= American Society of Breast Surgeons =

American Medical society

The American Society of Breast Surgeons is a professional medical society whose active members are general surgeons who dedicate all or part of their practices to the treatment of breast disease.

==Demographics==
As of 2011, the Society has approximately 3000 members from throughout the U.S. and 35 countries around the world. The majority of its members devote 50% or more of their practice to breast surgery. They practice in a variety of settings ranging from urban to rural and from academic institutions to private practice.

==History==
The Society was founded in 1995 by a group of general surgeons interested in providing a forum for discussion, education and advancement of the quality of care provided to patients with breast disease.

==Programs and services==
The Society hosts educational programs that serve the professional needs and interests of its membership, most notably an annual meeting that provides the surgical community with a forum for the presentation and discussion of the latest research and developments. The Society also certifies individual surgeons and accredits facilities in breast ultrasound and in stereotactic breast procedures. In addition, its Mastery of Breast Surgery Program, a voluntary quality improvement initiative, is designed to help surgeons document their clinical performance of breast procedures, as well as their care of breast cancer patients and patients at risk for breast cancer.
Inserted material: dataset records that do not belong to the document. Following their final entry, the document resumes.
(* ===== verification/Detach.v ===== *)
(** * [routine.hpp]: who destroys a coroutine's [Data]

    The owner of a [Routine] joins, detaches and drops it while another thread
    runs the coroutine's end. The [Data] goes with the handle, or, when the
    handle was detached, with the end. Every access to [Data] is a step, and a
    step on destroyed [Data] is a fault. *)

From S2P Require Import Prelude Future.

(** The words of [Data] that the two threads share; [mPull]: the coroutine
    can still be resumed. *)
Record Data : Type := MkData {
  mIsDetached : bool;
  mPull : bool;
  mContinuation : handle nat;
  mResult : LightFutureData nat StatelessT;
}.

(** The thread that runs the coroutine. *)
Inductive ender : Type :=
  | EBody                               (** the body is not over *)
  | ETake                               (** [resume]: before the exchange of [mContinuation] *)
  | ECas                                (** [ResultSetter]: before the exchange of [mIsDetached] *)
  | EDisable (destruct : bool)          (** ... of [mContinuation] *)
  | EAssign (destruct : bool)           (** before the result is assigned *)
  | EReady (destruct : bool)            (** before [on_ready]'s exchange *)
  | ECall (destruct : bool) (w : nat)   (** before [on_ready] calls who waits *)
  | EDestroy                            (** before [alloc.destroy(data)] *)
  | EDone
  | EFault (f : fault).

(** The thread that has the handle. *)
Inductive owner : Type :=
  | OHeld        (** [joinable()] *)
  | OBlocked     (** in [join()] *)
  | OJoined      (** [join()] has returned *)
  | OReset       (** [detach]: before [d.reset()] *)
  | OGone        (** the handle is empty or gone *)
  | OFault (f : fault).

Record state : Type := St {
  data : option Data;     (** [None]: destroyed and deallocated *)
  end_at : ender;
  owner_at : owner;
}.

(** [Data(...)] *)
Definition init : state :=
  St (Some (MkData false true EmptyHandle LightFuture.make)) EBody OHeld.

Inductive label : Type :=
  | LEnd (first : bool)  (** the coroutine's thread; [first]: still in [Data]'s constructor *)
  | LJoin                (** [join()] *)
  | LDetach              (** [detach()], up to its exchange *)
  | LDrop                (** [~Routine()] *)
  | LOwner.              (** the owner's next step in [detach()] *)

Section steps.
Context (result : Value StatelessT).   (* how the body ends *)
Implicit Types (s : state) (d : Data).

Definition with_detached (b : bool) d := MkData b (mPull d) (mContinuation d) (mResult d).
Definition with_pull (b : bool) d := MkData (mIsDetached d) b (mContinuation d) (mResult d).
Definition with_continuation (h : handle nat) d := MkData (mIsDetached d) (mPull d) h (mResult d).
Definition with_result (x : LightFutureData nat StatelessT) d :=
  MkData (mIsDetached d) (mPull d) (mContinuation d) x.

Definition after_end (destruct : bool) : ender := if destruct then EDestroy else EDone.

(** [ResultSetter::operator()] and what [resume] does before it. *)
Definition end_step (first : bool) s : option state :=
  match data s with
  | None => match end_at s with
            | EDone | EFault _ => None
            | _ => Some (St None (EFault UseAfterFree) (owner_at s))
            end
  | Some d =>
      match end_at s with
      | EBody => Some (St (Some (with_pull false d)) (if first then ECas else ETake) (owner_at s))
      | ETake => Some (St (Some (with_continuation InvalidHandle d)) ECas (owner_at s))
      | ECas => Some (St (Some (with_detached true d)) (EDisable (mIsDetached d)) (owner_at s))
      | EDisable b =>
          let d' := if bool_decide (mContinuation d = EmptyHandle)
                    then with_continuation InvalidHandle d else d in
          Some (St (Some d') (EAssign b) (owner_at s))
      | EAssign b =>
          Some (St (Some (with_result (snd (LightFuture.assign_value result (mResult d))) d))
                   (EReady b) (owner_at s))
      | EReady b =>
          match LightFuture.on_ready (mResult d) with
          | (Ret (Some w), x) => Some (St (Some (with_result x d)) (ECall b w) (owner_at s))
          | (Ret None, x) => Some (St (Some (with_result x d)) (after_end b) (owner_at s))
          | (Throw _, x) => Some (St (Some (with_result x d)) (EFault Terminated) (owner_at s))
          | (Crash e, x) => Some (St (Some (with_result x d)) (EFault e) (owner_at s))
          end
      | ECall b w =>
          match owner_at s with
          | OBlocked => Some (St (Some d) (after_end b) OJoined)
          | _ => Some (St (Some d) (EFault UseAfterFree) (owner_at s))
          end
      | EDestroy => if mPull d then Some (St (Some d) (EFault Terminated) (owner_at s))
                    else Some (St None EDone (owner_at s))
      | EDone | EFault _ => None
      end
  end.

(** [Destructor::operator()] of the handle. *)
Definition destroy s : state :=
  match data s with
  | None => St None (end_at s) (OFault UseAfterFree)
  | Some d => if mPull d then St (Some d) (end_at s) (OFault Terminated) else St None (end_at s) OGone
  end.

(** [join()]: [mResult.get_blocking()] *)
Definition join s : option state :=
  match owner_at s, data s with
  | OHeld, Some d =>
      if LightFuture.is_ready (mResult d) then Some (St (data s) (end_at s) OJoined)
      else match LightFuture.suspend 0 (mResult d) with
           | (Ret true, x) => Some (St (Some (with_result x d)) (end_at s) OBlocked)
           | (Ret false, _) => Some (St (data s) (end_at s) OJoined)
           | (Throw _, _) => Some (St (data s) (end_at s) (OFault Terminated))
           | (Crash e, _) => Some (St (data s) (end_at s) (OFault e))
           end
  | OHeld, None => Some (St None (end_at s) (OFault UseAfterFree))
  | _, _ => None
  end.

(** [detach()]: [mIsDetached.compare_exchange_strong(false, true)], then
    [d.release()] or, in a step of its own, [d.reset()]. *)
Definition detach s : option state :=
  match owner_at s with
  | OHeld | OJoined =>
      match data s with
      | None => Some (St None (end_at s) (OFault UseAfterFree))
      | Some d =>
          if mIsDetached d then Some (St (Some d) (end_at s) OReset)
          else Some (St (Some (with_detached true d)) (end_at s) OGone)
      end
  | _ => None
  end.

Definition next (l : label) s : option state :=
  match l with
  | LEnd first => end_step first s
  | LJoin => join s
  | LDetach => detach s
  | LDrop => match owner_at s with OHeld | OJoined => Some (destroy s) | _ => None end
  | LOwner => match owner_at s with OReset => Some (destroy s) | _ => None end
  end.

(** A handle is dropped after [join()], or when [is_ready()] was true; it is
    detached then, or before the coroutine's end begins. *)
Definition known_ready s : bool :=
  match owner_at s, data s with
  | OJoined, _ => true
  | _, Some d => LightFuture.is_ready (mResult d)
  | _, None => false
  end.

Definition before_end s : bool :=
  match end_at s with EBody | ETake | ECas => true | _ => false end.

Definition allowed (l : label) s : bool :=
  match l with
  | LDrop => known_ready s
  | LDetach => known_ready s || before_end s
  | _ => true
  end.

Definition next_ok (l : label) s : option state := if allowed l s then next l s else None.

End steps.

(** ** The invariant *)

#[export] Instance owner_eq_dec : EqDecision owner.
Proof. solve_decision. Defined.

(** What [Data] looks like when the coroutine's thread is at [e] and the
    owner at [o]. *)
Definition data_ok (e : ender) (o : owner) (d : Data) : Prop :=
  (mPull d = match e with EBody => true | _ => false end) /\
  continuationPtr (mResult d) =
    match e with
    | ECall _ _ | EDestroy | EDone => InvalidHandle
    | _ => match o with OBlocked => TaskPtr 0 | _ => EmptyHandle end
    end /\
  match e with
  | EBody | ETake | ECas => mIsDetached d = bool_decide (o = OGone) /\ (o = OHeld \/ o = OBlocked \/ o = OGone)
  | EDisable b | EAssign b | EReady b =>
      mIsDetached d = true /\ b = bool_decide (o = OGone) /\ (o = OHeld \/ o = OBlocked \/ o = OGone)
  | ECall b w => mIsDetached d = true /\ b = false /\ o = OBlocked
  | EDestroy => o = OGone
  | EDone => mIsDetached d = true /\ (o = OHeld \/ o = OJoined \/ o = OReset)
  | EFault _ => False
  end.

Definition inv (s : state) : Prop :=
  match data s with
  | Some d => data_ok (end_at s) (owner_at s) d
  | None => end_at s = EDone /\ owner_at s = OGone
  end.

Lemma detach_inv_next result l s s' : inv s -> next_ok result l s = Some s' -> inv s'.
Proof.
  unfold inv, next_ok. destruct s as [[[dt pl ct [cp v]]|] e o]; simpl;
    [|by intros [-> ->]; destruct l].
  unfold data_ok. simpl. intros (Hp & Hc & He) Hs.
  destruct e; destruct_and?; destruct_or?; subst; try done;
    destruct l as [[]| | | |]; vm_compute in Hs; simplify_eq; vm_compute; try tauto;
    repeat case_match; simplify_eq; vm_compute; tauto.
Qed.

Lemma detach_inv_reachable result s : reachable (next_ok result) init s -> inv s.
Proof.
  apply invariant_reachable; [intros l s1 s2; apply detach_inv_next|].
  unfold inv, data_ok. simpl. tauto.
Qed.

(** ** Theorems *)

(** C29: a [Routine] that is joined before it is dropped, or detached while its
    coroutine has not begun to set its result, is destroyed exactly once: no
    thread touches [Data] after its destruction, it is never destroyed while
    the coroutine can be resumed, and it is destroyed exactly when the
    coroutine's thread and the owner are both done with it. *)
Theorem detach_or_join_safe result s :
  reachable (next_ok result) init s ->
  (forall e, end_at s <> EFault e) /\ (forall e, owner_at s <> OFault e) /\
  (data s = None <-> end_at s = EDone /\ owner_at s = OGone).
Proof.
  intros Hi%detach_inv_reachable. unfold inv in Hi. destruct s as [[d|] e o]; simpl in *.
  - destruct Hi as (_ & _ & Hi). unfold data_ok in Hi.
    destruct e; simpl in Hi; destruct_and?; destruct_or?; subst; try done; split_and!; try done;
      (split; [done|]); by intros [? ?].
  - by destruct Hi as [-> ->].
Qed.

(** [detach()] races with the end of the coroutine: when
    [ResultSetter] has taken [mIsDetached] but not yet set the result, an
    otherwise untouched handle that is detached destroys [Data] under
    [ResultSetter], whose next step uses it. *)
Theorem detach_race_use_after_free result :
  exists ls s, Forall (fun l => l <> LDrop /\ l <> LJoin) ls /\
    run (next result) ls init = Some s /\ end_at s = EFault UseAfterFree.
Proof.
  exists (repeat (LEnd false) 3 ++ [LDetach; LOwner; LEnd false]).
  eexists. split_and!; [|vm_compute; reflexivity|done].
  by repeat constructor.
Qed.

Lemma detach_or_join_safe_witness :
  (exists s, run (next_ok (Val stateless)) (LDetach :: repeat (LEnd false) 7) init = Some s /\
     data s = None) /\
  (forall s, run (next_ok (Val stateless)) (LDetach :: repeat (LEnd false) 7) init = Some s ->
     data s = None <-> end_at s = EDone /\ owner_at s = OGone).
Proof.
  split; [eexists; split; vm_compute; reflexivity|].
  intros s Hs. apply (detach_or_join_safe (Val stateless) s). by exists (LDetach :: repeat (LEnd false) 7).
Defined.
Participation in the program is recognized by the American Board of Surgery as fulfilling the requirements for Maintenance of Certification (MOC) Part 4 and is also recognized as a qualified 2010 Centers for Medicare and Medicaid Services (CMS)Physician Quality Reporting Initiative (PQRI) Registry for the Perioperative Measures Group. In 2015, the Society launched the breast360.org patient website that provides reliable information on breast disease and breast health. The articles are authored by Society member physicians.

==Collaboration==
The Society collaborates with other organizations on education, advocacy and regulatory initiatives and members serve as representatives to numerous medical and quality improvement organizations.

==Membership criteria==
The American Society of Breast Surgeons has four categories of membership: Active members including D.O. surgeons board certified by the American Osteopathic Board of Surgery or M.D. surgeons board certified by the American Board of Surgery, Associate members, Affiliate members, and Candidate members. Membership is open to surgeons, non-surgeon physicians involved in the care of patients with breast disease, and non-physician licensed healthcare professionals. In addition to those practicing in the United States, membership in all categories is open to international applicants who meet the requirements.